(** What the checks of the plan and memory rows establish. *)
Lemma validatePlanMemoryChanges_inv st changes taskIDs p :
  validatePlanMemoryChanges st changes taskIDs = Some p →
  collectImmutable Plan.id_ (planRevisions st)
    (λ revision, validatePlanRevisionRow st revision taskIDs) ∅ (PlanRevisions changes) =
    Some (pendingRevisions p) ∧
  (∀ i v, pendingRevisions p !! i = Some v →
     revisionPredecessorOk st (pendingRevisions p) v = true) ∧
  validatePlanRevisionCycles (pendingRevisions p) = true ∧
  collectImmutable Memory.id_ (memoryRecords st)
    (λ record, validateMemoryRow st record taskIDs) ∅ (MemoryRecords changes) =
    Some (pendingRecords p) ∧
  successorsOk st (pendingRecords p) ∅ (map_to_list (pendingRecords p)) = true ∧
  validateMemoryCycles (pendingRecords p) = true.
Proof.
  unfold validatePlanMemoryChanges. intros (revisions & Hrev & Hv)%bind_Some.
  destruct (_ || _) eqn:Hc in Hv; [done|].
  apply orb_false_iff in Hc as [Hpred%negb_false_iff Hcyc%negb_false_iff].
  apply bind_Some in Hv as (current & _ & (records & Hrec & Hv)%bind_Some).
  destruct (_ || _) eqn:Hc in Hv; [done|].
  apply orb_false_iff in Hc as [Hsucc%negb_false_iff Hmem%negb_false_iff]. simplify_eq. simpl.
  split_and!; try done. intros i v Hi. rewrite forallb_forall in Hpred.
  by apply (Hpred (i, v)), list_elem_of_In, elem_of_map_to_list.
Qed.

Lemma Apply_plans st changes st' :
  Apply st changes = inr st' →
  planRevisions st ⊆ planRevisions st' ∧
  (chains_end Plan.supersedes (planRevisions st) →
   chains_end Plan.supersedes (planRevisions st')).
Proof.
  intros (taskIDs & p & Hp & -> & _)%Apply_coordination.
  apply validatePlanMemoryChanges_inv in Hp as (Hrev & Hpred & Hcyc & _).
  apply collectImmutable_fresh in Hrev as [_ Hf].
  split; [by apply fresh_union|]. apply chains_end_union; [done|done|].
  intros i v Hi Hne. specialize (Hpred i v Hi). unfold revisionPredecessorOk in Hpred.
  rewrite bool_decide_false in Hpred by done. simpl in Hpred.
  destruct (planRevisions st !! Plan.supersedes v); [left; eauto|right].
  by apply present_Some.
Qed.

(** The successor index names the one record that supersedes each record. *)
Definition successors_exact (records : gmap string Memory.Record_)
    (successors : gmap string string) : Prop :=
  ∀ p id, successors !! p = Some id ↔
    p ≠ EmptyString ∧ ∃ r, records !! id = Some r ∧ Memory.supersedes r = p.

Lemma successorsOk_inv st pending successors records :
  successorsOk st pending successors records = true →
  (∀ id r, (id, r) ∈ records → Memory.supersedes r ≠ EmptyString →
     is_Some (recordPredecessor st pending (Memory.supersedes r)) ∧
     memorySuccessors st !! Memory.supersedes r = None ∧
     successors !! Memory.supersedes r = None) ∧
  (∀ id r id' r', (id, r) ∈ records → (id', r') ∈ records →
     Memory.supersedes r ≠ EmptyString → Memory.supersedes r = Memory.supersedes r' → id = id').
Proof.
  revert successors. induction records as [|[id r] records IH]; intros successors Hs; simpl in Hs.
  { split; intros *; by intros []%not_elem_of_nil. }
  case_bool_decide as He; simpl in Hs.
  { apply IH in Hs as [Hall Hinj]. split.
    - intros i v [[= -> ->]|Hin]%elem_of_cons Hne; [done|by apply (Hall i v)].
    - intros i v i' v' [[= -> ->]|Hin]%elem_of_cons [[= -> ->]|Hin']%elem_of_cons Hne Heq;
        [done|done|congruence|by eapply Hinj]. }
  destruct (recordPredecessor st pending (Memory.supersedes r)) as [pred|] eqn:Hpred; [|done].
  rewrite !andb_true_iff in Hs. destruct Hs as [[[_ Hst] Hsu] Hs].
  apply negb_true_iff, present_None in Hst, Hsu. apply IH in Hs as [Hall Hinj].
  assert (Hother : ∀ i v, (i, v) ∈ records → Memory.supersedes v ≠ Memory.supersedes r).
  { intros i v Hin Heq. destruct (Hall i v Hin) as (_ & _ & Hl); [congruence|].
    by rewrite Heq, lookup_insert_eq in Hl. }
  split.
  - intros i v [[= -> ->]|Hin]%elem_of_cons Hne; [eauto|].
    destruct (Hall i v Hin Hne) as (? & ? & Hl). split_and!; [done|done|].
    rewrite lookup_insert_ne in Hl; [done|]. symmetry. by eapply Hother.
  - intros i v i' v' [[= -> ->]|Hin]%elem_of_cons [[= -> ->]|Hin']%elem_of_cons Hne Heq;
      [done|by destruct (Hother _ _ Hin')|by destruct (Hother _ _ Hin)|by eapply Hinj].
Qed.

Lemma writeMemorySuccessors_lookup st pending p :
  (∀ i j v w, pending !! i = Some v → pending !! j = Some w →
     Memory.supersedes v ≠ EmptyString → Memory.supersedes v = Memory.supersedes w → i = j) →
  (∃ i v, pending !! i = Some v ∧ Memory.supersedes v = p ∧ p ≠ EmptyString ∧
     writeMemorySuccessors st pending !! p = Some i) ∨
  (∀ i v, pending !! i = Some v → Memory.supersedes v = p → p = EmptyString) ∧
     writeMemorySuccessors st pending !! p = memorySuccessors st !! p.
Proof.
  unfold writeMemorySuccessors. intros Hinj.
  set (write := λ (id : string) (value : Memory.Record_) (successors : gmap string string), _).
  revert Hinj. apply (map_fold_weak_ind (λ out m,
    (∀ i j v w, m !! i = Some v → m !! j = Some w →
       Memory.supersedes v ≠ EmptyString → Memory.supersedes v = Memory.supersedes w → i = j) →
    (∃ i v, m !! i = Some v ∧ Memory.supersedes v = p ∧ p ≠ EmptyString ∧ out !! p = Some i) ∨
    (∀ i v, m !! i = Some v → Memory.supersedes v = p → p = EmptyString) ∧
       out !! p = memorySuccessors st !! p)).
  { intros _. right. split; [|done]. intros i v Hl. by rewrite lookup_empty in Hl. }
  intros i v m out Hm IH Hinj. subst write. cbv beta.
  assert (Hinj' : ∀ j k w x, m !! j = Some w → m !! k = Some x →
    Memory.supersedes w ≠ EmptyString → Memory.supersedes w = Memory.supersedes x → j = k).
  { intros j k w x Hj Hk. apply Hinj; rewrite lookup_insert_ne; congruence. }
  specialize (IH Hinj'). case_bool_decide as He.
  - destruct IH as [(j & w & Hj & Hw)|[Hno Hl]].
    + left. exists j, w. rewrite lookup_insert_ne by congruence. done.
    + right. split; [|done]. intros j w [[<- <-]|[_ Hj]]%lookup_insert_Some Hs; [congruence|].
      by apply (Hno j w).
  - destruct (decide (Memory.supersedes v = p)) as [<-|Hne].
    + left. exists i, v. by rewrite !lookup_insert_eq.
    + destruct IH as [(j & w & Hj & Hw & Hp & Hl)|[Hno Hl]].
      * left. exists j, w. rewrite !lookup_insert_ne by congruence. done.
      * right. rewrite lookup_insert_ne by done. split; [|done].
        intros j w [[<- <-]|[_ Hj]]%lookup_insert_Some Hs; [done|]. by apply (Hno j w).
Qed.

================================

* YOUR OBJECTIVE *
The stretch of entries above that starts with the line containing "split; [by apply" and goes on through the line containing "is_Some (recordPredecessor st" is to be transcribed exactly, and no other line is to be transcribed.

* OUTPUT OF THE TASK *
  split; [by apply fresh_union|]. apply chains_end_union; [done|done|].
  intros i v Hi Hne. specialize (Hpred i v Hi). unfold revisionPredecessorOk in Hpred.
  rewrite bool_decide_false in Hpred by done. simpl in Hpred.
  destruct (planRevisions st !! Plan.supersedes v); [left; eauto|right].
  by apply present_Some.
Qed.

(** The successor index names the one record that supersedes each record. *)
Definition successors_exact (records : gmap string Memory.Record_)
    (successors : gmap string string) : Prop :=
  ∀ p id, successors !! p = Some id ↔
    p ≠ EmptyString ∧ ∃ r, records !! id = Some r ∧ Memory.supersedes r = p.

Lemma successorsOk_inv st pending successors records :
  successorsOk st pending successors records = true →
  (∀ id r, (id, r) ∈ records → Memory.supersedes r ≠ EmptyString →
     is_Some (recordPredecessor st pending (Memory.supersedes r)) ∧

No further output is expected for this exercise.